Assailants stabbed a Japanese diplomat repeatedly Sunday when he fought back during a failed kidnapping attempt in the Yemeni capital, the latest spate of attacks on foreigners in the country.
The consul and second secretary at the embassy in Sana’a suffered five stab wounds in the morning attack in the Hadda neighborhood, Agence France-Presse reported an embassy spokesman as saying.
A taxi carrying two armed men pulled over in front of the diplomat’s car while he was driving alone on his way to the embassy and attacked him with a knife, a spokesman of the Japanese embassy in Sana’a told Reuters by telephone.
The diplomats had been driving without guards, he added.
Meanwhile, witnesses told AFP that six masked men attacked the diplomat in a small street, about 250 meters (820 feet) away from the Japanese mission.

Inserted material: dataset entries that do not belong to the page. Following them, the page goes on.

(** (C32) The accounts a net is born with. [genesis_accounts] either refuses with [OverflowError], exactly when six times the
    balance in atomic units does not fit 64 bits, or it writes a storage in which the service's ledger is in order (custody of
    every asset equals the sum of balances, keys and handles correspond, the next free handle is 7), and from which the server
    reads the six published keys under handles 1 to 6, each signing for its own handle and holding the balance of each asset. *)
Theorem genesis_seeds_ledger balance :
  match genesis_accounts balance ASSETS with
  | Ok kv =>
      let st := seed_storage kv in
      0 ≤ balance * SCALE * 6 < 2 ^ 64 ∧ Accounts.ledger_ok st ∧ Accounts.next_handle st = 7 ∧
      (∀ a, a ∈ ASSETS → Accounts.get_cust st a = balance * SCALE * 6) ∧
      ∀ worlds, reads_storage st worlds → ∀ (i : nat) p, dev_keys !! i = Some p → ∀ d,
        (handle_of worlds p d).1 = Ok (Some (1 + Z.of_nat i)) ∧ (signer_key worlds (1 + Z.of_nat i) d).1 = Ok p ∧
        ∀ a, a ∈ ASSETS → (Door.balance worlds a (1 + Z.of_nat i) d).1 = Ok (balance * SCALE)
  | Raise e => e = OverflowError ∧ ¬ 0 ≤ balance * SCALE * 6 < 2 ^ 64
  end.
Proof.
  unfold genesis_accounts. destruct (decide (0 ≤ balance * SCALE * 6 < 2 ^ 64)) as [Hb|Hb]; [|by rewrite genesis_rows_overflow].
  rewrite genesis_rows_ok by done. cbn [mbind result_bind]. set (va := le_bytes 8 (balance * SCALE)). set (vc := le_bytes 8 (balance * SCALE * 6)).
  assert (Hva : wf_bytes va) by apply le_bytes_wf. assert (Hvc : wf_bytes vc) by apply le_bytes_wf.
  rewrite seed_storage_rows by (by apply rows_wf || apply rows_nodup). cbv zeta.
  assert (Ea : Accounts.le_u64 va = balance * SCALE) by (apply Accounts.le_u64_bytes; unfold U64_MAX; lia).
  assert (Ec : Accounts.le_u64 vc = balance * SCALE * 6) by (apply Accounts.le_u64_bytes; unfold U64_MAX; lia).
  assert (Hok : Accounts.ledger_ok (list_to_map (seed_rows va vc))) by (apply seeded_ledger; [done..|lia]).
  split; [done|]. split; [done|]. split; [apply seeded_next|]. split; [by intros a Ha; rewrite seeded_cust|].
  intros worlds Hw i p Hi d. destruct (dev_key_facts i p Hi) as (_ & Hl & Hlt). split_and!.
  - eapply server_handle; [exact Hw|apply Hok|by apply seeded_handle|done|]. intros v Hv.
    rewrite (row_read va vc _ (le_bytes 4 (1 + Z.of_nat i))) in Hv by (apply elem_of_rows; left; eauto 6). apply (inj Some) in Hv. by subst v.
  - eapply server_key; [exact Hw|by apply index_u32| |done]. apply row_read, elem_of_rows. left. eauto 7.
  - intros a Ha. rewrite (server_balance _ _ Hw); [f_equal; by rewrite (seeded_bal va vc i p a Hi Ha)|by apply asset_u32|by apply index_u32|].
    intros v Hv. rewrite (row_read va vc _ va) in Hv by (apply elem_of_rows; left; eauto 9). apply (inj Some) in Hv. by subst v.
Qed.
End Genesis.
(* ===== verification/Netgen.v ===== *)
(** * Test-net compose files: nets/netgen.py and nets/profiles.py

    The profiles, the node table of a layout, one compose service per validator, the services of a DEX net, the labels of the
    observability stack, the whole compose document and the YAML writer that prints it.  A compose document is a tree whose
    dicts keep Python's insertion order.  Strings are ASCII. *)
From S2P Require Import Prelude Bytes DevKeys Genesis.
From stdpp Require Import pretty.
From Stdlib Require Import Ascii.
Import DevKeys Genesis.
#[local] Open Scope string_scope.
#[local] Open Scope list_scope.
#[local] Open Scope Z_scope.

Module Netgen.

(** ** Profiles *)
Record layout := Layout { l_clients : string; l_net : Z; l_finality : string; l_dex : bool; l_issue : string; l_about : string }.
Record hand := Hand { h_compose : string; h_project : string; h_clients : string; h_finality : string; h_dex_url : string; h_soak : bool; h_issue : string; h_about : string }.
(** A hand-written compose file, or a layout to generate one from *)
Inductive profile := HandWritten (h : hand) | Layered (l : layout).

Definition PROFILES : list (string * profile) :=
  [("lasair6", HandWritten (Hand "docker-compose.lasair6.yml" "lasair6" "lasair,lasair,lasair,lasair,lasair,lasair" "grandpa" "http://localhost:8081" true "#12"
      "6x lasair, GRANDPA: a DEX net (lasair's bridges; the ./dex up default)"));
   ("mixed", HandWritten (Hand "docker-compose.mixed.yml" "jamswap" "pj,pj,pj,lasair,lasair,lasair" "" "http://localhost:8090" false "#2"
      "3 PolkaJam : 3 lasair, dummy finality; consensus research"));
   ("pj6", Layered (Layout "pj,pj,pj,pj,pj,pj" 1 "grandpa" true "#17" "6x PolkaJam, GRANDPA + the DEX on JIP-2: no lasair node at all"));
   ("pj-pbnjam", Layered (Layout "pj,pj,pj,pj,pj,pbnjam" 2 "grandpa" false "#19" "5 PolkaJam : 1 pbnjam; PolkaJam's 5-of-6 GRANDPA quorum alone"));
   ("pj-pbnjam-42", Layered (Layout "pj,pj,pj,pj,pbnjam,pbnjam" 3 "grandpa" false "#19" "4 PolkaJam : 2 pbnjam"));
   ("pj-javajam", Layered (Layout "pj,pj,pj,javajam,javajam,javajam" 4 "grandpa" false "#18" "3 PolkaJam : 3 JavaJAM, both GRANDPA (the PR #6 draft between them)"));
   ("pj-javajam-42", Layered (Layout "pj,pj,pj,pj,javajam,javajam" 5 "grandpa" false "#18" "4 PolkaJam : 2 JavaJAM, both GRANDPA"));
   ("lasair-pj", Layered (Layout "lasair,lasair,lasair,pj,pj,pj" 6 "grandpa" true "#20" "3 lasair : 3 PolkaJam, GRANDPA, one key each + the DEX (lasair guarantees)"));
   ("nolasair", Layered (Layout "pj,pj,javajam,javajam,pbnjam,pbnjam" 7 "grandpa" false "#21" "2 PolkaJam : 2 JavaJAM : 2 pbnjam, the control with no lasair"))].
Definition PJ_RELEASE := "nightly-2026-09-22".
Definition LASAIR_IMAGE := "ghcr.io/abutlabs/lasair:2.1.3".
Definition PBNJAM_IMAGE := "docker.io/shimonchick/pbnjam-node:main-54226be@sha256:ceb5f651164d754280c4aa88f0cf3203f0f6115cb30eb1a3dd72788224aba1aa".
Definition JAVAJAM_AMD64 := "ghcr.io/methodfive/javajam:0.4.3@sha256:573c030b793208af25c0212f9f44e71e99322b70cc1ecc26281b9441cf55293f".
Definition CTX := "../..".

(** [profile(name)]; [None] is [sys.exit] *)
Definition profile_of (name : string) : option profile := (λ iv, iv.2.2) <$> list_find (λ kv, kv.1 = name) PROFILES.
Definition generated (p : profile) : bool := match p with Layered _ => true | HandWritten _ => false end.
Definition project (name : string) (p : profile) : string := match p with HandWritten h => h_project h | Layered _ => name end.
Definition compose_path (name : string) (p : profile) : string :=
  match p with HandWritten h => h_compose h | Layered _ => "nets/compose/" +:+ name +:+ ".yml" end.

(** ** Nodes *)
Definition ports (l : layout) : Z * Z := (41000 + 100 * l_net l, 42000 + 100 * l_net l).
Definition SERVICE_PREFIX (c : client) : string := match c with Lasair => "lm" | Polkajam => "pj" | Pbnjam => "pb" | Javajam => "jj" end.
Record nnode := NNode { nn_index : Z; nn_client : client; nn_service : string; nn_port : Z; nn_rpc : option Z; nn_ip : string }.
Definition nnode_at (l : layout) (i : Z) (c : client) : nnode :=
  let '(quic, rpc) := ports l in
  NNode i c (SERVICE_PREFIX c +:+ pretty i) (quic + i) (if bool_decide (c = Lasair) then None else Some (rpc + i))
    ("10.231." +:+ pretty (l_net l) +:+ "." +:+ pretty (10 + i)).
Fixpoint nodes_from (l : layout) (i : Z) (cs : list client) : list nnode :=
  match cs with [] => [] | c :: rest => nnode_at l i c :: nodes_from l (i + 1) rest end.
Definition nodes (l : layout) : result (list nnode) := cs ← parse_clients (l_clients l); Ok (nodes_from l 0 cs).

(** ** Compose documents *)
Inductive yaml : Type :=
| YStr (s : string)
| YInt (z : Z)
| YBool (b : bool)
| YDict (kvs : list (string * yaml))
| YList (l : list yaml).
Notation dict := (list (string * yaml)).
(** [d[k] = v] and [d.update(e)] *)
Fixpoint dset (k : string) (v : yaml) (d : dict) : dict :=
  match d with [] => [(k, v)] | (k', v') :: r => if String.eqb k k' then (k, v) :: r else (k', v') :: dset k v r end.
Definition dupdate (d e : dict) : dict := foldl (λ d kv, dset kv.1 kv.2 d) d e.
Fixpoint dget (k : string) (d : dict) : option yaml := match d with [] => None | (k', v) :: r => if String.eqb k k' then Some v else dget k r end.
Definition strs (l : list string) : yaml := YList (map YStr l).
Definition sdict (l : list (string * string)) : yaml := YDict (map (λ kv, (kv.1, YStr kv.2)) l).

Definition with_default (var d : string) : string := "${" +:+ var +:+ ":-" +:+ d +:+ "}".
Definition after_init : yaml := YDict [("spec-init", sdict [("condition", "service_completed_successfully")])].
Definition on_net : yaml := YDict [("net", YDict [])].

They pulled him out of his car and one of the assailants hit him on the head with a pistol butt, before pushing him to the ground and driving off in his vehicle.
Local residents said they administered first aid in a nearby shop, until an embassy vehicle arrived and took him away.
Japan issues warning
Japanese Foreign Ministry spokesman Masaru Sato confirmed that an embassy official was attacked by an unspecified number of armed robbers as he tried to get into his car.
“We are still in the process of confirming and gathering information about the attack,” the Associated Press quoted Sato as saying.
He declined to give further details, though he noted that Japan’s Foreign Ministry has issued a safety warning to Japanese tourists and residents in the area, citing the increasing danger of attack.
Yemeni media identified the diplomat as Katsusuke Sotomini, as did an official at the embassy in Sana’a who spoke on condition of anonymity to the Associated Press due to regulations.
An Associated Press journalist some 200 meters (220 yards) away from the embassy found blood stains where the attack apparently took place.
Also, an AFP correspondent found traces of blood in the street.
Dr. Atiq al-Maori of the Saudi-Germany Hospital in Sana’a said the diplomat suffered “multiple injuries” to his forearm and shoulder in the attack.
“We will keep him for observation to continue the treatment,” the doctor told the Associated Press. “His medical situation is stable.”
A spokesman told AFP that the diplomat is “ok now. He is in hospital.”
Another security source told Reuters that the diplomat was also in a stable condition in the hospital after being stabbed in the head and hand with a dagger.
Yemen’s political turmoil has created a security vacuum, which al-Qaeda in the Arabian Peninsula has used to seize large swaths of territory across the restive south.
The U.S. regularly carries out drone strikes in the country targeting who it says are militants belonging to the group.
Kidnapping of foreigners in Yemen is common, often carried out by disgruntled tribesmen seeking to press the government to free jailed relatives or to improve public services, or by Islamist militants linked to al-Qaeda.
Some previous incidents compiled by AFP:
A Dutch couple was set free last week after spending six months in captivity.
In late November, unidentified gunmen killed a Belarussian defense contractor and wounded another in an attack outside their hotel in Sana’a.
A German embassy guard was killed in October last month as he resisted an attempt to kidnap him.
Hit-and-run assassinations are frequent in Yemen and are mostly blamed on Al-Qaeda militants, or stem from tribal disputes.
The United Nations closed its offices in Sana’a on Thursday over fears of possible car bombs attacks, and the American and Turkish schools were shut, but Western embassies remained opened.
The alert came after a December 5 brazen daylight attack on the defense ministry complex in Sana’a that killed 56 people, among them expatriate medical staff.
In August, a security alert originating in Yemen prompted an unprecedented closure of American embassies across and beyond the Middle East.
Yemen has been battling through a tough political transition since veteran president Ali Abdullah Saleh was ousted from power in February 2012, following a year of deadly protests against his 33-year rule.
The transition aims to culminate in a new constitution and pave the way for parliamentary and presidential elections in February 2014, but it faces many hurdles.